For a long time I wasn’t good at yoga and that bothered me. I used to weep through class because I couldn’t effortlessly lift my legs and go into shoulder stand – I had to rock back and forth, useless cheating that frustrated me to no end.
Then I started going to yoga every day and, for a while, yoga got easier. Suddenly I could do all sorts of things that I hadn’t been able to do before and that was nice. And I decided I was ready to take it to the next level and started challenging myself to do things that I hadn’t done before.
And then it got harder again. Not just the hard things, the easy things, things I never used to have trouble with before got harder. I hit a wall. I hit a wall, bounced off, and ended up in a weeping pile on the floor again.
I questioned what was going on. Perhaps stress from other areas of my life was bleeding into my practice – everything felt out of control so my body felt out of control, too. Perhaps I was trying for perfection and yoga isn’t about perfection. Perhaps I wasn’t focusing on my breathing enough. When I felt better about how I had been doing, I treated yoga as meditation as opposed to exercise; perhaps losing that meditative approach self-sabotaged my practice. Perhaps I was comparing myself to the other people in class too much – there had been a shift in the people I was attending with and it’s always hard to focus on a beginner class when surrounded by young, long, slim dancer/yogis, demonstrating ease and strength in every move. Perhaps all those months that I thought I had been making progress, I had just been imagining it and I hadn’t really been any better than when my confidence had been at it’s lowest. Maybe I needed to walk more or do more weight-training. (But if you’re doing yoga every day, how do you have time for more?) Maybe I was just getting old and falling apart and should give up yoga.
At the end of Tuesday’s class, I had a revelation: I don’t have to be good at Yoga. Nothing in my life depends on it. It’s something I do because I enjoy moving around, I enjoy the company of my yoga-buddies, and it keeps me busy so I don’t get into trouble. But I’m not getting graded on it. No one’s love for me will increase just because I can hold half-moon pose or side-plank. And if anyone thinks less of me for skipping rock-star pose – well they’re missing the point and should be doing aerobics instead of yoga.
So today I said ta heck with it and made my mantra, “you don’t have to be good at this, you just have to do it.” It helped a little but, at the end of class, I realized I was still trying to be good at it. Was I comparing myself to others in class? Well, maybe a little. It wasn’t like I was looking around during every pose and trying to push myself harder to outdo them or anything but I was very conscious whenever I had to replace chatarunga with child-pose – and I can’t even do child-pose right. Who gets corrections to child pose?
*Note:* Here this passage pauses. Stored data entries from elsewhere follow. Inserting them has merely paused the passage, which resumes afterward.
(** * Coordinated views over the student mental-health survey

    A shallow embedding of the aggregation core of
    [Homework3/mrudrapati]: the CGPA binning, the flow-graph builder and
    the node comparator of [components/Sankey.tsx], the region counter and
    the frequency grid of [components/VennDiagramC.tsx] (which also holds
    the HeatMap component), and the selection state of the page layout.

    JavaScript values are modelled as the code has them: a record of the
    dataset is an object used as a map from column header to cell value,
    numbers carry NaN and the infinities, [Map]s keep their insertion
    order, and a call that raises a [TypeError] returns [None].

    The claims C1 to C10 of the specification come first; the properties
    X1 to X19 that follow cover the rest of the three components: the
    colours, the legend and the strokes of the flow diagram, the fills and
    the title of the grid, the highlights and labels of the region
    diagram, and how the views agree with each other and with the
    selection. *)

From Stdlib Require Import QArith Ascii.
From stdpp Require Import gmap strings list fin_maps.

(* [set_solver] and [naive_solver] clear hypotheses that may already be gone. *)
Set Warnings "-clear-no-such-hyp".


(* ===================================================================== *)
(** * JavaScript values                                                   *)
(* ===================================================================== *)

Module Js.

(** A JavaScript number.  Finite doubles are read as the rationals they
    denote, and a decimal literal of the source as the decimal it spells;
    the code only compares such numbers and adds one to counters, which is
    exact on doubles below 2^53. *)
Inductive number :=
  | NaN
  | Infinity (negative : bool)
  | Finite (q : Q).

(** What a cell of a row parsed by [d3.csv(..., d3.autoType)] can hold, and
    [undefined] for a column that is absent. *)
Inductive any :=
  | Undefined
  | Null
  | Bool (b : bool)
  | Num (x : number)
  | Str (s : string)
  | Date.

#[global] Instance Q_eq_dec : EqDecision Q.
Proof. solve_decision. Defined.
#[global] Instance number_eq_dec : EqDecision number.
Proof. solve_decision. Defined.
#[global] Instance any_eq_dec : EqDecision any.
Proof. solve_decision. Defined.

(** [a <= b] on numbers: false as soon as one side is NaN. *)
Definition le (a b : number) : bool :=
  match a, b with
  | NaN, _ | _, NaN => false
  | Infinity true, _ => true
  | _, Infinity false => true
  | Infinity false, _ => false
  | _, Infinity true => false
  | Finite p, Finite q => Qle_bool p q
  end.

(** [a >= b]. *)
Definition ge (a b : number) : bool := le b a.

(** [a + b] on numbers. *)
Definition add (a b : number) : number :=
  match a, b with
  | NaN, _ | _, NaN => NaN
  | Infinity s, Infinity t => if Bool.eqb s t then Infinity s else NaN
  | Infinity s, _ | _, Infinity s => Infinity s
  | Finite p, Finite q => Finite (p + q)
  end.

(** The number holding the natural number [n]. *)
Definition of_nat (n : nat) : number := Finite (inject_Z (Z.of_nat n)).

(** [x + 1], as [x++] and [x += 1] compute it. *)
Definition bump (x : number) : number := add x (of_nat 1).

(** [ToNumeric] on what a property read can return, for [x++]:
    [undefined] becomes NaN. *)
Definition to_number_opt (o : option number) : number :=
  match o with
  | Some x => x
  | None => NaN
  end.

(** [a === b]. *)
Definition strict_eq (a b : any) : bool :=
  match a, b with
  | Undefined, Undefined | Null, Null => true
  | Bool x, Bool y => Bool.eqb x y
  | Str s, Str t => String.eqb s t
  | Num (Finite p), Num (Finite q) => Qeq_bool p q
  | Num (Infinity s), Num (Infinity t) => Bool.eqb s t
  | _, _ => false
  end.

(** [s.startsWith(p)]. *)
Definition startsWith (s p : string) : bool := String.prefix p s.

(** [arr.includes(x)] on an array of strings. *)
Definition includes (arr : list string) (x : string) : bool :=
  existsb (String.eqb x) arr.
I feel like there’s a lesson to learn here. Women often do their best to “exceed expectations” – we try to hard, we do too much, we want to have an impressively clean house, innovative home-cooked meals, an successful professional life, a strong healthy kick-ass body; we want to take care of our families, have a dynamic social life, and be the friend our friends need indeed. It’s pretty overwhelming, but who is really judging us? Who sets our standards for all of these things? Who defines whether we’re “good” at one of these areas? Nobody but ourselves.
Often, the things that make other people think we’re good are completely different. For example, turning in absolutely perfect work at school or work isn’t what makes you popular or gets you promoted – it’s knowing how to get along with people. Throwing your kid the absolutely perfect birthday party or being there with freshly-baked cookies and milk every day when they get off the bus isn’t what makes them love you (although the cookies help), it’s listening to them, really listening, and helping them think through things, and creating situations where they feel they can speak and be listened to.
Many years ago, I read an interview in Real Simple with some woman, a successful professional with a beautiful, lovely house and a happy, smiling family – I can’t even remember who it was now, but I remember it because of something she said. To paraphrase: We’re all happy here and I don’t worry about whether there’s hair in the sink or not; if it’s important to someone that it’s not there, let them clean it out.
She had defined “good” for her housekeeping, made her peace with what was important to her, and didn’t let it bother her.